** What is required **
Return the following from the records below: each line, word for word, starting with the line that contains "unfold counted_by. simpl. destruct" and going on through the line that contains "intros m' [Hm'| ->]%in_snoc Hc'; [by apply Hmax|done].", with nothing outside that range.

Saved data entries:
Lemma flight_same i pc v pc' (v' : view) mem reqs : reqs !! i = Some (pc, v) → count_time pc' = count_time pc →
  flight_inv mem reqs → flight_inv mem (<[i := (pc', v')]> reqs).
Proof.
  intros Hi Hpc [H1 H2 H3].
  assert (∀ f : request_pc * view → bool, f (pc', v') = f (pc, v) → count f (<[i := (pc', v')]> reqs) = count f reqs) as Hcnt
    by (intros f Hf; rewrite (count_insert _ _ _ _ _ Hi), Hf; lia).
  split.
  - intros m Hm Hc Ho. rewrite Hcnt; [by apply H1|]. unfold counted. simpl. by rewrite Hpc.
  - intros m Hm Hc. rewrite Hcnt; [by apply H2|]. unfold counted_by. simpl. by rewrite Hpc.
  - intros k q w n [(-> & [= <- <-] & _)|[_ Hk]]%list_lookup_insert_Some Hn; [|by eapply H3]. rewrite Hpc in Hn. by eapply H3.
Qed.

Lemma counted_by_all mem reqs t : flight_inv mem reqs → (∀ m, m ∈ mem → ms_cell m = InFlight → ms_at m ≤ t) →
  count (counted_by t) reqs = count counted reqs.
Proof.
  intros [_ _ H3] Ht. assert (∀ i th, reqs !! i = Some th → counted_by t th = counted th) as H.
  { intros i [pc v] Hi. unfold counted_by, counted. simpl. destruct (count_time pc) as [n|] eqn:Hn; [|done].
    destruct (H3 i pc v n Hi Hn) as (m & Hm & Hc & <-). apply Z.leb_le. by apply Ht. }
  clear H3. induction reqs as [|th reqs IH]; [done|]. simpl. rewrite (H 0%nat th eq_refl), IH; [done|]. intros i. apply (H (S i)).
Qed.

(** A request is counted, or no longer. *)
Lemma flight_rmw i pc v pc' (v' : view) m t x w mem reqs :
  reqs !! i = Some (pc, v) → m ∈ mem → ms_cell m = InFlight → open_end m mem → ms_at m < t →
  (count_time pc = None ∧ count_time pc' = Some t ∧ x = ms_val m + 1 ∨ is_Some (count_time pc) ∧ count_time pc' = None ∧ x = ms_val m - 1) →
  flight_inv mem reqs → flight_inv (mem ++ [Message InFlight t (Some (ms_at m)) x w]) (<[i := (pc', v')]> reqs).
Proof.
  intros Hi Hm Hc Ho Ht Hpc H. pose proof H as [H1 H2 H3]. destruct (H1 m Hm Hc Ho) as [Hval Hmax].
  assert (x = count counted (<[i := (pc', v')]> reqs)) as Hx.
  { rewrite (count_insert _ _ _ _ _ Hi), <-Hval. unfold counted. simpl. destruct Hpc as [(-> & -> & ->)|([n ->] & -> & ->)]; simpl; lia. }
  assert (∀ m', m' ∈ mem → ms_cell m' = InFlight → ms_at m' < t) as Hlt by (intros m' Hm' Hc'; specialize (Hmax m' Hm' Hc'); lia).
  assert (∀ k q u n, <[i := (pc', v')]> reqs !! k = Some (q, u) → count_time q = Some n →
    ∃ m0, m0 ∈ mem ++ [Message InFlight t (Some (ms_at m)) x w] ∧ ms_cell m0 = InFlight ∧ ms_at m0 = n) as H3'.
  { intros k q u n [(-> & [= <- <-] & _)|[_ Hk]]%list_lookup_insert_Some Hn.
    - destruct Hpc as [(_ & Hn' & _)|(_ & Hn' & _)]; [|congruence]. eexists. split; [apply in_snoc; by right|]. simpl. split; [done|congruence].
    - destruct (H3 k q u n Hk Hn) as (m0 & ? & ?). exists m0. split; [apply in_snoc; by left|done]. }
  assert (count (counted_by t) (<[i := (pc', v')]> reqs) ≤ x) as Hnew.
  { rewrite Hx. apply count_le. unfold counted_by, counted. intros th. by destruct (count_time th.1). }
  split; [| |exact H3'].
  - intros m0 [Hm0| ->]%in_snoc Hc0 Ho0.
    + exfalso. pose proof (open_end_left _ _ _ Ho0) as Ho1. destruct (H1 m0 Hm0 Hc0 Ho1) as [_ Hmax0]. apply Ho0. apply consumed_app. right.
      simpl. split; [done|]. f_equal. specialize (Hmax m0 Hm0 Hc0). specialize (Hmax0 m Hm Hc). lia.
    + split; [exact Hx|]. intros m' [Hm'| ->]%in_snoc Hc'; [specialize (Hlt m' Hm' Hc'); simpl; lia|done].
  - intros m0 [Hm0| ->]%in_snoc Hc0; [|exact Hnew]. specialize (H2 m0 Hm0 Hc0). specialize (Hlt m0 Hm0 Hc0).
    rewrite (count_insert _ _ _ _ _ Hi). assert (counted_by (ms_at m0) (pc', v') = false) as ->; [|destruct (counted_by _ (pc, v)); simpl; lia].
    unfold counted_by. simpl. destruct Hpc as [(_ & -> & _)|(_ & -> & _)]; [apply Z.leb_gt; lia|done].
Qed.

(** ** The flag *)

Definition owner_mark (pc : evict_pc) : option Z := match pc with EOwn n | EReset n | EEvicted n _ => Some n | _ => None end.
Definition owns (th : evict_pc * view) : bool := match owner_mark th.1 with Some _ => true | None => false end.
Definition clear_flag (m : message) : Prop := ms_cell m = Closing ∧ ms_val m ≠ 1.

(** At most one pass owns the flag, and every clear flag is older than its mark; a clear flag
    that nobody has taken is the newest one, and then nobody owns the flag. *)
Record closing_inv mem evs : Prop := {
  cl_one : count owns evs ≤ 1;
  cl_clear m : m ∈ mem → clear_flag m → consumed Closing (ms_at m) mem ∨
    count owns evs = 0 ∧ ∀ m', m' ∈ mem → clear_flag m' → ms_at m' ≤ ms_at m;
  cl_mark j pc v n : evs !! j = Some (pc, v) → owner_mark pc = Some n → n ≤ v Closing ∧
    (∀ m, m ∈ mem → clear_flag m → ms_at m < n) ∧ ∃ m, m ∈ mem ∧ ms_cell m = Closing ∧ ms_at m = n
}.

Lemma consumed_left c a x mem : consumed c a mem → consumed c a (mem ++ [x]).
Proof. intros H. apply consumed_app. by left. Qed.

(** A message of another cell, or a closed flag that consumes nothing. *)
Lemma closing_app x mem evs : ¬ clear_flag x → closing_inv mem evs → closing_inv (mem ++ [x]) evs.
Proof.
  intros Hx [H1 H2 H3]. split; [done| |].
  - intros m [Hm| ->]%in_snoc Hc; [|done]. destruct (H2 m Hm Hc) as [?|[? Hmax]]; [left; by apply consumed_left|right; split; [done|]].
    intros m' [Hm'| ->]%in_snoc Hc'; [by apply Hmax|done].
  - intros j pc v n Hj Hn. destruct (H3 j pc v n Hj Hn) as (? & Ha & m & ? & ?). split; [done|]. split.
    + intros m' [Hm'| ->]%in_snoc Hc'; [by apply Ha|done].
    + exists m. split; [apply in_snoc; by left|done].
Qed.

Lemma closing_keep j pc v pc' (v' : view) mem evs : evs !! j = Some (pc, v) → owner_mark pc' = owner_mark pc → (∀ c, v c ≤ v' c) →
  closing_inv mem evs → closing_inv mem (<[j := (pc', v')]> evs).
Proof.
  intros Hj Hpc Hv [H1 H2 H3].
  assert (count owns (<[j := (pc', v')]> evs) = count owns evs) as Hcnt.
  { rewrite (count_insert _ _ _ _ _ Hj). assert (owns (pc', v') = owns (pc, v)) as -> by (unfold owns; simpl; by rewrite Hpc). lia. }
  split; [by rewrite Hcnt|by rewrite Hcnt|].
  intros k q u n [(-> & [= <- <-] & _)|[_ Hk]]%list_lookup_insert_Some Hn; [|by eapply H3].
  rewrite Hpc in Hn. destruct (H3 _ pc v n Hj Hn) as (? & ? & ?). split; [|done]. specialize (Hv Closing). lia.
Qed.

Lemma owner_counted evs j pc v n : evs !! j = Some (pc, v) → owner_mark pc = Some n → 1 ≤ count owns evs.
Proof. intros Hj Hn. apply (count_some _ _ _ _ Hj). unfold owns. simpl. by rewrite Hn. Qed.

(** A pass takes the flag. *)
Lemma closing_take j pc v (v' : view) m t w mem evs : evs !! j = Some (pc, v) → owner_mark pc = None →
  m ∈ mem → clear_flag m → open_end m mem → ms_at m < t → t ≤ v' Closing →
  closing_inv mem evs → closing_inv (mem ++ [Message Closing t (Some (ms_at m)) 1 w]) (<[j := (EOwn t, v')]> evs).
Proof.
  intros Hj Hpc Hm Hc Ho Ht Hv [H1 H2 H3].
  destruct (H2 m Hm Hc) as [H|[H0 Hmax]]; [destruct Hc as [Hcell _]; unfold open_end in Ho; by rewrite Hcell in Ho|].
  assert (¬ clear_flag (Message Closing t (Some (ms_at m)) 1 w)) as Hnew by (by intros []).
  split.
  - rewrite (count_insert _ _ _ _ _ Hj), H0. destruct (owns _), (owns _); simpl; lia.
  - intros m0 [Hm0| ->]%in_snoc Hc0; [|done]. left. apply consumed_app. destruct (H2 m0 Hm0 Hc0) as [?|[_ Hmax0]]; [by left|right].
    simpl. split; [done|]. f_equal. specialize (Hmax m0 Hm0 Hc0). specialize (Hmax0 m Hm Hc). lia.
  - intros k q u n [(-> & [= <- <-] & _)|[_ Hk]]%list_lookup_insert_Some Hn.
    + simpl in Hn. injection Hn as <-. split; [done|]. split.
      * intros m0 [Hm0| ->]%in_snoc Hc0; [|done]. specialize (Hmax m0 Hm0 Hc0). lia.
      * eexists. split; [apply in_snoc; by right|done].
    + pose proof (owner_counted _ _ _ _ _ Hk Hn). lia.
Qed.

(** The pass that owns the flag clears it. *)
Lemma closing_clear j v (v' : view) n t x w mem evs : evs !! j = Some (EReset n, v) → v Closing < t →
  closing_inv mem evs → closing_inv (mem ++ [Message Closing t None x w]) (<[j := (EKept, v')]> evs).
Proof.
  intros Hj Ht [H1 H2 H3]. pose proof (owner_counted _ _ _ _ _ Hj eq_refl) as Hone.
  destruct (H3 j _ v n Hj eq_refl) as (Hn & Hold & _).
  assert (count owns (<[j := (EKept, v')]> evs) = 0) as H0.
  { rewrite (count_insert _ _ _ _ _ Hj). assert (owns (EReset n, v) = true) as -> by done. assert (owns (EKept, v') = false) as -> by done. simpl. lia. }
  split; [lia| |].
  - intros m [Hm| ->]%in_snoc Hc.
    + left. apply consumed_left. destruct (H2 m Hm Hc) as [?|[? _]]; [done|lia].
    + right. split; [done|]. simpl. intros m' [Hm'| ->]%in_snoc Hc'; [specialize (Hold m' Hm' Hc'); lia|done].
  - intros k q u n' Hk Hn'. pose proof (owner_counted _ _ _ _ _ Hk Hn'). lia.
Qed.

(** ** The system *)

Record lease_inv (fresh : bool) (r : nat) (s : lease_state) : Prop := {
  li_ordered : ordered (l_mem s);
  li_length : length (l_reqs s) = r;
  li_flight : flight_inv (l_mem s) (l_reqs s);
  li_closing : closing_inv (l_mem s) (l_evs s);
  li_saw i pc v n a : l_reqs s !! i = Some (pc, v) → lease_of pc = Some (n, a) → ∃ m, m ∈ l_mem s ∧ clear_flag m ∧ ms_at m = a;
  li_read j v n a : l_evs s !! j = Some (EEvicted n a, v) → ∃ m, m ∈ l_mem s ∧ ms_cell m = InFlight ∧ ms_at m = a ∧ ms_val m = 0;
  li_fresh j v n a : fresh = true → l_evs s !! j = Some (EEvicted n a, v) → count leased (l_reqs s) = 0
}.

Lemma ordered_app x mem : (∀ f, ms_from x = Some f → f < ms_at x) → ordered mem → ordered (mem ++ [x]).
Proof. intros Hx H m f [Hm| ->]%in_snoc Hf; [by apply (H m)|by apply Hx]. Qed.

Lemma leased_insert reqs i pc v pc' (v' : view) : reqs !! i = Some (pc, v) → (leased (pc', v') = true → leased (pc, v) = true) →
  count leased reqs = 0 → count leased (<[i := (pc', v')]> reqs) = 0.
Proof.
  intros Hi H H0. rewrite (count_insert _ _ _ _ _ Hi). pose proof (count_range leased (<[i := (pc', v')]> reqs)) as Hr.
  rewrite (count_insert _ _ _ _ _ Hi) in Hr. destruct (leased (pc, v)) eqn:E; [pose proof (count_some _ _ _ _ Hi E); lia|].
  destruct (leased (pc', v')); [by specialize (H eq_refl)|simpl in *; lia].
Qed.

(** A request that moves without a message, or with one that is neither counter nor flag. *)
Lemma request_moves fresh r s i pc v pc' (v' : view) mem :
  lease_inv fresh r s → l_reqs s !! i = Some (pc, v) →
  (mem = l_mem s ∨ ∃ x, mem = l_mem s ++ [x] ∧ ms_cell x = LastAccess ∧ ms_from x = None) → count_time pc' = count_time pc →
  (∀ n a, lease_of pc' = Some (n, a) → ∃ m, m ∈ l_mem s ∧ clear_flag m ∧ ms_at m = a) →
  (fresh = true → (∃ j w n a, l_evs s !! j = Some (EEvicted n a, w)) → leased (pc', v') = true → leased (pc, v) = true) →
  lease_inv fresh r (LState mem (l_now s) (<[i := (pc', v')]> (l_reqs s)) (l_evs s)).
Proof.
  intros [H1 H2 H3 H4 H5 H6 H7] Hi Hmem Hct Hlease Hfresh.
  assert (∀ m, m ∈ l_mem s → m ∈ mem) as Hin by (intros m Hm; destruct Hmem as [->|(x & -> & _)]; [done|apply in_snoc; by left]).
  split; simpl.
  - destruct Hmem as [->|(x & -> & _ & Hx)]; [done|]. apply ordered_app; [by rewrite Hx|done].
  - by rewrite length_insert.
  - apply (flight_same _ _ _ _ _ _ _ Hi Hct). destruct Hmem as [->|(x & -> & Hx & _)]; [done|]. apply flight_app; [by rewrite Hx|done].
  - destruct Hmem as [->|(x & -> & Hx & _)]; [done|]. apply closing_app; [|done]. intros [? _]. congruence.
  - intros k q u n a [(-> & [= <- <-] & _)|[_ Hk]]%list_lookup_insert_Some Hn.
    + destruct (Hlease n a Hn) as (m & ? & ? & ?). eauto.
    + destruct (H5 k q u n a Hk Hn) as (m & ? & ? & ?). eauto.
  - intros j w n a Hj. destruct (H6 j w n a Hj) as (m & ? & ? & ? & ?). eauto 6.
  - intros j w n a Hf Hj. apply (leased_insert _ _ _ _ _ _ Hi); [|by eapply H7]. apply Hfresh; [done|]. by exists j, w, n, a.
Qed.

(** A request that is counted, or no longer. *)
Lemma request_counts fresh r s i pc v pc' (v' w : view) m t x :
  lease_inv fresh r s → l_reqs s !! i = Some (pc, v) → m ∈ l_mem s → ms_cell m = InFlight → open_end m (l_mem s) → ms_at m < t →
  Z.of_nat r < 2 ^ 64 →
  (count_time pc = None ∧ count_time pc' = Some t ∧ x = add_one (ms_val m) ∨ is_Some (count_time pc) ∧ count_time pc' = None ∧ x = sub_one (ms_val m)) →
  lease_of pc' = None →
  lease_inv fresh r (LState (l_mem s ++ [Message InFlight t (Some (ms_at m)) x w]) (l_now s) (<[i := (pc', v')]> (l_reqs s)) (l_evs s)).
Proof.
  intros [H1 H2 H3 H4 H5 H6 H7] Hi Hm Hc Ho Ht Hr Hpc Hlease. set (y := Message InFlight t (Some (ms_at m)) x w).
  destruct (fl_last _ _ H3 m Hm Hc Ho) as [Hval _].
  pose proof (count_range counted (<[i := (pc', v')]> (l_reqs s))) as Hnew. rewrite length_insert, (count_insert _ _ _ _ _ Hi), H2 in Hnew.
  pose proof (count_range counted (l_reqs s)) as Hold.
  assert (count_time pc = None ∧ count_time pc' = Some t ∧ x = ms_val m + 1 ∨ is_Some (count_time pc) ∧ count_time pc' = None ∧ x = ms_val m - 1) as Hx.
  { assert (∀ q (u : view), counted (q, u) = match count_time q with Some _ => true | None => false end) as Hcd by done.
    rewrite !Hcd in Hnew. destruct Hpc as [(E1 & E2 & ->)|([n E1] & E2 & ->)]; rewrite E1, E2 in Hnew; simpl in Hnew.
    - left. split_and!; [done|done|]. apply wrap_u_small; [done|]. unfold in_u. lia.
    - right. split_and!; [by exists n|done|]. apply wrap_u_small; [done|]. unfold in_u.
      assert (1 ≤ count counted (l_reqs s)) by (apply (count_some _ _ _ _ Hi); unfold counted; simpl; by rewrite E1). lia. }
  split; simpl.
  - apply ordered_app; [|done]. by intros f [= <-].
  - by rewrite length_insert.
  - by apply (flight_rmw i pc v).
  - apply closing_app; [|done]. by intros [? _].
  - intros k q u n a [(-> & [= <- <-] & _)|[_ Hk]]%list_lookup_insert_Some Hn; [congruence|].
    destruct (H5 k q u n a Hk Hn) as (m0 & ? & ? & ?). exists m0. split; [apply in_snoc; by left|done].
  - intros j u n a Hj. destruct (H6 j u n a Hj) as (m0 & ? & ?). exists m0. split; [apply in_snoc; by left|done].
  - intros j u n a Hf Hj. apply (leased_insert _ _ _ _ _ _ Hi); [|by eapply H7]. unfold leased. simpl. by rewrite Hlease.
Qed.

** Solution **
    unfold counted_by. simpl. destruct Hpc as [(_ & -> & _)|(_ & -> & _)]; [apply Z.leb_gt; lia|done].
Qed.

(** ** The flag *)

Definition owner_mark (pc : evict_pc) : option Z := match pc with EOwn n | EReset n | EEvicted n _ => Some n | _ => None end.
Definition owns (th : evict_pc * view) : bool := match owner_mark th.1 with Some _ => true | None => false end.
Definition clear_flag (m : message) : Prop := ms_cell m = Closing ∧ ms_val m ≠ 1.

(** At most one pass owns the flag, and every clear flag is older than its mark; a clear flag
    that nobody has taken is the newest one, and then nobody owns the flag. *)
Record closing_inv mem evs : Prop := {
  cl_one : count owns evs ≤ 1;
  cl_clear m : m ∈ mem → clear_flag m → consumed Closing (ms_at m) mem ∨
    count owns evs = 0 ∧ ∀ m', m' ∈ mem → clear_flag m' → ms_at m' ≤ ms_at m;
  cl_mark j pc v n : evs !! j = Some (pc, v) → owner_mark pc = Some n → n ≤ v Closing ∧
    (∀ m, m ∈ mem → clear_flag m → ms_at m < n) ∧ ∃ m, m ∈ mem ∧ ms_cell m = Closing ∧ ms_at m = n
}.

Lemma consumed_left c a x mem : consumed c a mem → consumed c a (mem ++ [x]).
Proof. intros H. apply consumed_app. by left. Qed.

(** A message of another cell, or a closed flag that consumes nothing. *)
Lemma closing_app x mem evs : ¬ clear_flag x → closing_inv mem evs → closing_inv (mem ++ [x]) evs.
Proof.
  intros Hx [H1 H2 H3]. split; [done| |].
  - intros m [Hm| ->]%in_snoc Hc; [|done]. destruct (H2 m Hm Hc) as [?|[? Hmax]]; [left; by apply consumed_left|right; split; [done|]].
    intros m' [Hm'| ->]%in_snoc Hc'; [by apply Hmax|done].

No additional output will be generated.